The detailed assessment of risks to hydrocarbon assets undertaken by the GJV is considered robust in its conclusions. However, we recommend that the GJV should document the potential for as yet undiscovered Biggada Formation assets on Barrow Island, particularly beneath the predicted location of the CO2 plume and, if there is potential, describe how any such assets could be developed.

The focus on environmental impact and risk from CO2 sequestration activities has to date been on the Dupuy Formation. However, we strongly recommend that the GJV develop an overarching and connecting view of both the shallow subsurface and surface systems and the Dupuy Formation and that longer timescales are considered in future technical work, to allay any concerns about long-term environmental impacts. The precautionary principle should be adhered to. Environmental monitoring techniques should comprise a range of environmental methods including those examining the impact of any seepage on


ecosystems. The GJV Ecological Monitoring Plans activities and methods should be incorporated into monitoring activities for the CO2 disposal project. As a minimum, it is strongly recommended that an assessment of the possible impacts and recovery rates from CO2 exposure for key receptors be undertaken in future technical work.

The overall Monitoring and Surveillance Plan as proposed by the GJV is generally very thorough with clear well-defined objectives. Time-lapse seismic is identified as the key monitoring tool and hence it is strongly recommended that the results from the seismic pilot test (including their integration into the 3D baseline survey planning process) are reviewed as part of any Phase IV due diligence. We further recommend that overall spatial repeatability should be tested by an early repeat 3D survey (~2 years after start of injection). For the proposed soil gas survey, the GJV should carefully assess the required density of sampling points, with additional sites around wells, and potentially incorporating long term flux and concentration data. It is expected that results from the soil gas pilot study and plans for the baseline soil gas monitoring survey will be reviewed as part of any Phase IV due diligence.
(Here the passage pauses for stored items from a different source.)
Lemma call_ok M M' hide s :
  host_ok s -> registers_fit s -> (forall g, is_u64 (guest_context (core M') g)) ->
  exit_handler (exit_machine M (regs s) (vm s)) = Ok (M', hide) ->
  exists s', handled M' hide s s' /\ straight' M (save_context ++ call_handler_lines) s = Some s'.
Proof.
  intros Hh Hf Hg He. pose proof (base_ok s Hh) as Eb. pose proof (aligned_base s Hh) as Ha.
  destruct Hh as [_ [L1 [L2 L3]] [T1 T2] Hap]. set (base := sp s - sizeof_guest_context) in *.
  destruct (save_context_ok M s) as (f & fl & E); [split; cbn; rewrite Eb; unfold base, sizeof_guest_context in *; lia | by rewrite Eb |].
  rewrite Eb in E. rewrite straight_app, E. clear E. set (s1 := _ <| memory := _ |>).
  assert (sub64 base 0x20 = base - 0x20) as Ec by (apply wrap_small; unfold base, sizeof_guest_context in *; lia).
  assert (add64 (base - 0x20) 0x20 = base) as Ed by (unfold add64; rewrite Z.sub_add; apply wrap_small; unfold base, sizeof_guest_context in *; lia).
  set (m1 := write_fields base (context_fields s) (memory s)) in *.
  cbn [call_handler_lines straight step plain line_instr].
  set (sc := alu_flags _ _ _). assert (memory sc = m1 /\ regs sc rcx = base /\ sp sc = base - 0x20 /\ vm sc = vm s) as (E1 & E2 & E3 & E4).
  { split; [done |]. split; [done |]. split; [exact Ec | done]. }
  unfold call_handler. rewrite E1, E2, E4. unfold m1. rewrite context_at_saved by done. rewrite He.
  eexists. split; [| reflexivity].
  set (m2 := fun a => if (low <=? a) && (a <? base) then scratch_memory t a else m1 a).
  set (m3 := write_fields base (gpr_fields (guest_context (core M'))) m2).
  set (m4 := write_fields va_tsc_data (tsc_fields (stealth_tsc (stealth (core M')))) m3).
  match goal with |- handled _ _ _ ?x => assert (sp x = base /\ memory x = m4) as [Esp Em] end.
  { cbn [get put value alu_op alu_flags]. split; [| ].
    - change (base -64 0x20 +64 0x20 = base). by rewrite Ec, Ed.
    - unfold m4, m3, m2. cbn. rewrite Ec, Z.sub_add. reflexivity. }
  assert (base + sizeof_guest_context = sp s /\ low + 0x40 <= base /\ sizeof_guest_context = 448) as (B1 & B2 & B3)
    by (unfold base, sizeof_guest_context in *; lia).
  assert (forall off k, 0 <= off -> off + Z.of_nat k <= sizeof_guest_context ->
    read_n k m4 (base + off) = read_n k m3 (base + off)) as R4.
  { intros off k H0 H1. apply (read_fields_out k m3 va_tsc_data 40); [reflexivity | lia]. }
  assert (forall off k v, In (off, k, v) (context_fields s) -> 0 <= v < 2 ^ (8 * Z.of_nat k) ->
    0 <= off -> off + Z.of_nat k <= sizeof_guest_context ->
    apart_from off k (map fst (gpr_fields (guest_context (core M')))) = true -> read_n k m4 (base + off) = v) as R.
  { intros off k v Hin Hv H0 H1 Hap'. rewrite R4 by done. unfold m3. rewrite write_fields_apart by done.
    rewrite (read_n_ext k m2 m1); [by apply saved_field |].
    intros i Hi. unfold m2. destruct (Z.ltb_spec i base); [lia |]. by rewrite andb_false_r. }
  destruct Hf as [_ F2 F3 F4]. split; [exact Esp | reflexivity | reflexivity | reflexivity | ..]; rewrite Em, ?Esp.
  - intros c. apply R; [apply in_context; right; left; apply in_creg_fields | exact (F2 c) | destruct c; (reflexivity || (cbn; lia)) ..].
  - intros x Hx. apply R; [apply in_context; right; right; left; by apply in_xmm_fields | exact (F3 x) | ..].
    all: do 16 (destruct x as [| x]; [vm_compute; (reflexivity || discriminate) |]); lia.
  - apply R; [apply in_context; by right; right; right | exact F4 | done ..].
  - intros g. rewrite R4 by (destruct g; cbn; lia). apply read_write_fields; [done | apply in_gpr_fields | exact (Hg g)].
  - intros off v Hin. unfold m4. apply read_write_fields; [done | exact Hin |].
    cbn [tsc_fields In] in Hin. repeat (destruct Hin as [[= <- <-] | Hin]; [by apply wrap_range |]). destruct Hin.
Qed.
Since observation wells could provide the most valuable data points with respect to plume migration verification, it will be important to confirm the saturation measurements obtained from well logging programs. It is recommended that the GJV review their decision to not acquire fluid samples during saturation logging in observation wells. It is considered important that the GJV continues to review advances in technology on the most appropriate tool to measure changes in reservoir saturation and we strongly recommend that the GJV update current log modelling activities in support of the decision on which logging technology is to be used for saturation measurements. Signposts should be refined to reflect the importance of injection well pressure measurements, the process by which pressure data are used to constrain simulation models should be clarified, and the workflow for calibration (and up-scaling) of saturation logging results for simulation modelling should be described. Even though the preliminary locations of the observation wells have been chosen, it is recommended that provision be included for changes to locations of the observation wells and timing of monitor surveys as new information becomes available on the rate and direction of the migrating plume.

The Due Diligence Team believes that these recommendations can be accommodated in the GJV Phase IV technical work programme.